Scaling Unsupervised Multi-Source Federated Domain Adaptation through Group-Wise Discrepancy Minimization¶

Conference: ICML 2026
arXiv: 2510.08150
Code: Not explicitly stated (likely GitHub, check author homepage)
Area: Federated Learning / Domain Adaptation / Privacy-Preserving Machine Learning
Keywords: Federated Domain Adaptation, Multi-source Domains, Group-level Discrepancy, Negative Transfer, Digit-18

TL;DR¶

To address the issues where existing Federated Multi-source Unsupervised Domain Adaptation (UMDA) methods can only handle \(2-6\) sources and suffer from training instability or computational blow-up as the number of sources increases, the authors propose GALA. GALA randomly divides all sources into several small groups and minimizes the discrepancy of prediction distributions between groups (compressing \(O(N^2)\) pairwise alignment into linear complexity). Furthermore, a centroid-and-temperature-based similarity weighting mechanism is introduced to identify sources truly close to the target domain. GALA achieves stable convergence on the newly established Digit-18 (18 sources) benchmark and significantly outperforms existing baselines.

Background & Motivation¶

Background: Unsupervised Multi-source Domain Adaptation (UMDA) utilizes multiple labeled source domains \(\{D_S^n\}_{n=1}^N\) to learn a model that generalizes to an unlabeled target domain \(D_T\). In privacy-sensitive scenarios (e.g., healthcare, finance), data cannot be centralized, leading to the development of federated/decentralized UMDA methods, such as FADA (Peng et al. 2020) using adversarial training, FACT (Schrod et al. 2025) using inter-domain discrepancy, and KD3A (Feng et al. 2021) using consensus alignment.

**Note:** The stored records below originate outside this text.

(** ** The invariant *)
Definition upgrade_no (n : Z) : string := "k8u-" +:+ str_of_Z n.
Definition started (s : Store) : Z := default 0%Z (dget (st_counters s) "k8s_upgrade").
Definition ups (w : World) : dict K8sUpgrade := st_k8s_upgrades (w_store w).
Definition cluster (w : World) (cid : string) : option K8sCluster := dget (st_k8s_clusters (w_store w)) cid.
Record upgrades_ok (w : World) : Prop := {
  uo_names : (0 ≤ started (w_store w))%Z
    ∧ ∀ k u, dget (ups w) k = Some u → ku_id u = k ∧ ∃ n, (0 < n ≤ started (w_store w))%Z ∧ k = upgrade_no n;
  (** one thread for each upgrade under way, with what is left of its plan *)
  uo_threads : NoDup (w_upgrades w).*1;
  uo_going uid acts : (uid, acts) ∈ w_upgrades w →
    ∃ u c, dget (ups w) uid = Some u ∧ going u acts
           ∧ cluster w (ku_cluster_id u) = Some c ∧ k_version c = ku_from_version u
           ∧ (rank (ku_from_version u) < rank (ku_target_version u))%nat;
  (** the other upgrades are through *)
  uo_rest uid u : dget (ups w) uid = Some u → (∃ acts, (uid, acts) ∈ w_upgrades w) ∨ finished u;
  (** one upgrade at a time in a cluster *)
  uo_one k1 k2 u1 u2 : dget (ups w) k1 = Some u1 → dget (ups w) k2 = Some u2 →
    ku_state u1 = "running" → ku_state u2 = "running" → ku_cluster_id u1 = ku_cluster_id u2 → k1 = k2
}.
(** No cluster is lost, and no version goes down. *)
Definition versions_rise (w w' : World) : Prop :=
  ∀ cid c, cluster w cid = Some c → ∃ c', cluster w' cid = Some c' ∧ (rank (k_version c) ≤ rank (k_version c'))%nat.
#[export] Instance versions_rise_preorder : PreOrder versions_rise.
Proof.
  split; [intros w cid c E; by exists c|]. intros w1 w2 w3 H12 H23 cid c E.
  destruct (H12 _ _ E) as (c2 & E2 & H2). destruct (H23 _ _ E2) as (c3 & E3 & H3). exists c3. split; [done|lia].
Qed.

(** ** Interleavings *)
(** What the rest of the control plane may do meanwhile: anything but touch the
    upgrade records and threads, drop a cluster or change its version *)
Definition rely (w w' : World) : Prop :=
  ups w' = ups w ∧ w_upgrades w' = w_upgrades w ∧ started (w_store w') = started (w_store w)
  ∧ versions_kept (w_store w) (w_store w').
Inductive step : World → World → Prop :=
  | step_start cid tv w : step w (start_upgrade cid tv w).2
  | step_tick uid w : step w (upgrade_tick uid w).2
  | step_other w w' : rely w w' → step w w'.

Lemma rely_ok w w' : rely w w' → upgrades_ok w → upgrades_ok w' ∧ versions_rise w w'.
Proof.
  intros (Eu & Et & En & Hv) [H1 H2 H3 H4 H5]. split; [split|].
  - by rewrite En, Eu.
  - by rewrite Et.
  - intros uid acts. rewrite Et, Eu. intros Hin. destruct (H3 _ _ Hin) as (u & c & ? & ? & Hc & Hf & ?).
    destruct (Hv _ _ Hc) as (c' & Hc' & Ev). exists u, c'. split_and!; try done. congruence.
  - intros uid u. rewrite Et, Eu. apply H4.
  - rewrite Eu. apply H5.
  - intros cid c E. destruct (Hv _ _ E) as (c' & E' & Ev). exists c'. split; [done|]. by rewrite Ev.
Qed.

Limitations of Prior Work: (1) Most methods are only validated on \(2-6\) source domains; (2) Although FACT is scalable, it only aligns a single pair of sources at each step, leading to high variance and unstable convergence with many sources; (3) KD3A requires per-domain optimization and divergence computation for every source on the target, causing computational costs to grow exponentially with the number of sources, making it infeasible for \(10+\) sources; (4) The community lacks a truly heterogeneous benchmark with a sufficient number of sources—most rely on splitting the same dataset, failing to reflect real distribution shifts.

Key Challenge: The ideal approach for cross-source alignment is to calculate the pairwise \(\mathcal{H}\Delta\mathcal{H}\) divergence \(\sum_n w_n \frac{1}{2} d_{\mathcal{H}\Delta\mathcal{H}}(D_S^n, D_T)\), which is \(O(N^2)\); however, degrading this to "one pair per step" introduces too much variance. An algorithm is needed that retains global alignment objectives, scales linearly, and dynamically weights sources to exclude negative transfer.

Goal: (i) Design a multi-source discrepancy minimization objective with linear complexity and low variance; (ii) Automatically assign weights to sources so that "target-near" sources dominate training while "target-far" sources are suppressed; (iii) Provide a benchmark that is truly heterogeneous with a sufficient number of sources.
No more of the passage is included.